NSAIDs inhibit αVβ3 integrin-mediated and Cdc42/Rac-dependent endothelial-cell spreading, migration and angiogenesis

Cyclooxygenase-2 (COX-2), a key enzyme in arachidonic acid metabolism, is overexpressed in many cancers. Inhibition of COX-2 by nonsteroidal anti-inflammatory drugs (NSAIDs) reduces the risk of cancer development in humans and suppresses tumor growth in animal models. The anticancer effect of NSAIDs seems to involve suppression of tumor angiogenesis, but the underlying mechanism is not completely understood.

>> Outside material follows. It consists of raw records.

(* ===== verification/Fat16.v ===== *)
(** * The FAT16 file system ([src/src/fs/fat16.c])

    The file system over a block device.  Sectors are lists of 512 bytes, a
    directory entry is the list of its 32 bytes, read and written at the offsets
    of the packed structures of the source.  The state holds the mounted volume,
    the open files, the cache of FAT sectors, the cache of directory names, the
    device and the kernel heap (the buffers of 4096 bytes).

    The array in which a long name is collected is not initialised: its elements
    are [option Z], and reading an element that was never stored is undefined.
    Loops over a cluster chain that the source does not bound have fuel for all
    65536 clusters; a chain that is longer has a cycle, and the call does not
    return ([None]). *)

From S2P Require Import Prelude CLib KHeap Pipe Vfs Disk.

(** ** Data *)

Definition FAT16_SECTOR_SIZE : Z := 512.
Definition FAT16_MAX_OPEN : nat := 16.
Definition FAT16_MAX_PATH : nat := 64.
Definition FAT16_ATTR_VOLUMEID : Z := 0x08.
Definition FAT16_ATTR_DIR : Z := 0x10.
Definition FAT16_ATTR_ARCHIVE : Z := 0x20.
Definition FAT16_ATTR_LFN : Z := 0x0F.
Definition FAT16_EOC : Z := 0xFFFF.
Definition O_CREAT : Z := 4.
Definition O_TRUNC : Z := 8.
Definition O_APPEND : Z := 0x10.
Definition FAT_CACHE_SIZE : nat := 8.
Definition RDCACHE_MAX : nat := 256.
Definition RDCACHE_NAME : nat := 64.

Record fat16_state_t : Type := mk_fat {
  mounted : bool;
  part_lba : Z;
  fat_start_lba : Z;
  root_start_lba : Z;
  data_start_lba : Z;
  root_dir_sectors : Z;
  total_sectors : Z;
  sectors_per_fat : Z;
  fat_count : Z;
  bytes_per_sector : Z;
  sectors_per_cluster : Z;
  root_entry_count : Z;
  cluster_count : Z
}.

Definition fat_zero : fat16_state_t := mk_fat false 0 0 0 0 0 0 0 0 0 0 0 0.

Record fat16_open_t : Type := mk_open {
  o_in_use : bool;
  o_flags : Z;
  o_first_cluster : Z;
  o_size : Z;
  o_pos : Z;
  o_attr : Z;
  o_dirent_lba : Z;
  o_dirent_off : Z
}.

Definition open_zero : fat16_open_t := mk_open false 0 0 0 0 0 0 0.

Definition set_o_cluster (c : Z) (f : fat16_open_t) : fat16_open_t :=
  mk_open (o_in_use f) (o_flags f) c (o_size f) (o_pos f) (o_attr f) (o_dirent_lba f) (o_dirent_off f).
Definition set_o_size (n : Z) (f : fat16_open_t) : fat16_open_t :=
  mk_open (o_in_use f) (o_flags f) (o_first_cluster f) n (o_pos f) (o_attr f) (o_dirent_lba f) (o_dirent_off f).
Definition set_o_pos (n : Z) (f : fat16_open_t) : fat16_open_t :=
  mk_open (o_in_use f) (o_flags f) (o_first_cluster f) (o_size f) n (o_attr f) (o_dirent_lba f) (o_dirent_off f).
Definition set_o_dirent (lba off : Z) (f : fat16_open_t) : fat16_open_t :=
  mk_open (o_in_use f) (o_flags f) (o_first_cluster f) (o_size f) (o_pos f) (o_attr f) lba off.
(** ** Lookup *)

(** The entries of a directory: 0 is the root, other directories are chains. *)
Definition dir_entries (s : FS) (dir : Z) (es : list located) : Prop :=
  if dir =? 0 then
    0 ≤ root_start_lba (g_fat s) ∧ 0 ≤ root_dir_sectors (g_fat s) ∧
    root_start_lba (g_fat s) + root_dir_sectors (g_fat s) ≤ disk_size (fs_disk s) ∧
    es = entries_at (sector (fs_disk s)) (seqZ (root_start_lba (g_fat s)) (root_dir_sectors (g_fat s)))
  else
    ∃ l, chain (g_fat s) (fat_entry s 0) dir l ∧ es = entries_at (sector (fs_disk s)) (chain_sectors (g_fat s) l).

Lemma lookup_loop_ok dir es name long st s : vol_ok s → no_pending st → dir_entries s dir es → short_names es →
  ∃ st' s', (if dir =? 0 then lookup_root (S (Z.to_nat (root_dir_sectors (g_fat s)))) 0 name long st
             else lookup_chain CHAIN_FUEL dir name long st) s = Some ((scan_ref name es, st'), s') ∧ fat_quiet s s'.
Proof.
  intros Hs Hst Hes Hsn. unfold dir_entries in Hes. destruct (dir =? 0).
  - destruct Hes as (R1 & R2 & R3 & Ees).
    destruct (lookup_root_ok (S (Z.to_nat (root_dir_sectors (g_fat s)))) 0 name long st s) as (st' & s' & E & _ & Q);
      [done..|lia|done|lia|by rewrite Z.add_0_r, Z.sub_0_r, <- Ees|].
    rewrite Z.add_0_r, Z.sub_0_r, <- Ees in E. by exists st', s'.
  - destruct Hes as (l & Hch & Ees).
    assert (Hl : Z.of_nat (length l) < Z.of_nat CHAIN_FUEL).
    { pose proof (chain_length _ _ _ _ Hch). destruct (ok_geometry _ Hs). unfold CHAIN_FUEL. lia. }
    destruct (lookup_chain_ok CHAIN_FUEL dir l name long st s) as (st' & s' & E & _ & Q);
      [done..|apply Nat2Z.inj_lt; done|by rewrite <- Ees|].
    rewrite <- Ees in E. by exists st', s'.
Qed.
(* ===== verification/Bytes.v ===== *)
(** * Words and their bytes

    Lemmas on masks, shifts and disjunctions of bytes that the user programs use
    to take 32-bit words apart and to put them together. *)

From S2P Require Import Prelude.

Lemma land_byte x k : 0 ≤ k → Z.land (Z.shiftr x k) 0xFF = x / 2 ^ k mod 256.
Proof. intros Hk. change 0xFF with (Z.ones 8). rewrite Z.land_ones, Z.shiftr_div_pow2 by lia. done. Qed.

Lemma lor_low a b k : 0 ≤ k → 0 ≤ b < 2 ^ k → Z.lor (a * 2 ^ k) b = a * 2 ^ k + b.
Proof.
  intros Hk Hb. assert (E : Z.land (a * 2 ^ k) b = 0).
  { apply Z.bits_inj'. intros i Hi. rewrite Z.land_spec, Z.bits_0. destruct (decide (i < k)) as [Hik|Hik].
    - by rewrite Z.mul_pow2_bits_low.
    - destruct (decide (b = 0)) as [->|Hb0]; [by rewrite Z.bits_0, andb_false_r|].
      rewrite (Z.bits_above_log2 b i), andb_false_r; [done|lia|]. apply Z.log2_lt_pow2; [lia|].
      apply Z.lt_le_trans with (2 ^ k); [lia|]. apply Z.pow_le_mono_r; lia. }
  pose proof (Z.add_lor_land (a * 2 ^ k) b) as H. rewrite E in H. lia.
Qed.

(** Four bytes, most significant first, as the source puts them together. *)
Lemma join_bytes a b c d : is_u8 a → is_u8 b → is_u8 c → is_u8 d →
  Z.lor (Z.lor (Z.lor (Z.shiftl a 24) (Z.shiftl b 16)) (Z.shiftl c 8)) d = a * 16777216 + b * 65536 + c * 256 + d.
Proof.
  intros Ha Hb Hc Hd. unfold is_u8 in *. rewrite !Z.shiftl_mul_pow2 by lia.
  replace (a * 2 ^ 24) with (a * 2 ^ 24) by done. rewrite (lor_low a (b * 2 ^ 16) 24) by lia.
  replace (a * 2 ^ 24 + b * 2 ^ 16) with ((a * 256 + b) * 2 ^ 16) by lia. rewrite (lor_low _ (c * 2 ^ 8) 16) by lia.
  replace ((a * 256 + b) * 2 ^ 16 + c * 2 ^ 8) with (((a * 256 + b) * 256 + c) * 2 ^ 8) by lia. rewrite (lor_low _ d 8) by lia.
  lia.
Qed.

Lemma split_bytes x : is_u32 x →
  x = x / 2 ^ 24 mod 256 * 16777216 + x / 2 ^ 16 mod 256 * 65536 + x / 2 ^ 8 mod 256 * 256 + x / 2 ^ 0 mod 256.
Proof.
  intros Hx. change (2 ^ 24) with 16777216. change (2 ^ 16) with 65536. change (2 ^ 8) with 256. change (2 ^ 0) with 1. mlia.
Qed.

Lemma byte_u8 x : is_u8 (x mod 256).
Proof. apply Z.mod_pos_bound. lia. Qed.
#[export] Hint Resolve byte_u8 : cint.

(** Little-endian: the least significant byte comes first. *)
Definition le32 (x : Z) : list Z := [x mod 256; x / 256 mod 256; x / 65536 mod 256; x / 16777216 mod 256].
Definition le16 (x : Z) : list Z := [x mod 256; x / 256 mod 256].

Lemma u32_byte x k : 0 ≤ k ≤ 24 → u32 x / 2 ^ k mod 2 ^ 8 = x / 2 ^ k mod 2 ^ 8.
Proof.
  intros Hk. unfold u32. change 4294967296 with (2 ^ 32). apply Z.bits_inj'. intros i Hi. destruct (decide (i < 8)) as [H8|H8].
  - rewrite !Z.mod_pow2_bits_low, !Z.div_pow2_bits, Z.mod_pow2_bits_low by lia. done.
  - by rewrite !Z.mod_pow2_bits_high by lia.
Qed.

Lemma le32_u32 x : le32 (u32 x) = le32 x.
Proof.
  unfold le32. change 256 with (2 ^ 8). change 65536 with (2 ^ 16). change 16777216 with (2 ^ 24).
  rewrite !u32_byte by lia. f_equal. pose proof (u32_byte x 0 ltac:(lia)) as H. change (2 ^ 0) with 1 in H. by rewrite !Z.div_1_r in H.
Qed.

Lemma le32_inj x y : is_u32 x → is_u32 y → le32 x = le32 y → x = y.
Proof. intros Hx Hy. unfold le32. intros [= H1 H2 H3 H4]. mlia. Qed.

(** Rounding up to a power of two with a mask: [(v + a - 1) & ~(a - 1)]. *)
Lemma mask_down x k : 0 ≤ k ≤ 32 → is_u32 x → Z.land x (u32 (Z.lnot (2 ^ k - 1))) = x / 2 ^ k * 2 ^ k.
Proof.
  intros Hk Hx. assert (Hn : Z.land x (u32 (Z.lnot (2 ^ k - 1))) = Z.ldiff x (Z.ones k)).
  { apply Z.bits_inj'. intros i Hi. unfold u32. change 4294967296 with (2 ^ 32). rewrite Z.land_spec, Z.ldiff_spec.
    destruct (decide (i < 32)) as [H32|H32].
    - rewrite Z.mod_pow2_bits_low by lia. rewrite Z.lnot_spec by done. by rewrite Z.ones_equiv.
    - rewrite Z.mod_pow2_bits_high by lia. rewrite andb_false_r. destruct (decide (x = 0)) as [->|H0]; [by rewrite Z.bits_0|].
      rewrite (Z.bits_above_log2 x i); [done|unfold is_u32 in Hx; lia|]. apply Z.log2_lt_pow2; [unfold is_u32 in Hx; lia|].
      apply Z.lt_le_trans with (2 ^ 32); [unfold is_u32 in Hx; lia|]. apply Z.pow_le_mono_r; lia. }
  rewrite Hn, Z.ldiff_ones_r, Z.shiftl_mul_pow2, Z.shiftr_div_pow2 by lia. done.
Qed.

Integrin alphaV beta3 is an adhesion receptor critically involved in mediating tumor angiogenesis. Here we show that inhibition of endothelial-cell COX-2 by NSAIDs suppresses alphaV beta3-dependent activation of the small GTPases Cdc42 and Rac, resulting in inhibition of endothelial-cell spreading and migration in vitro and suppression of fibroblast growth factor-2-induced angiogenesis in vivo. These results establish a novel functional link between COX-2, integrin alphaV beta3 and Cdc42-/Rac-dependent endothelial-cell migration. Moreover, they provide a rationale to the understanding of the anti-angiogenic activity of NSAIDs.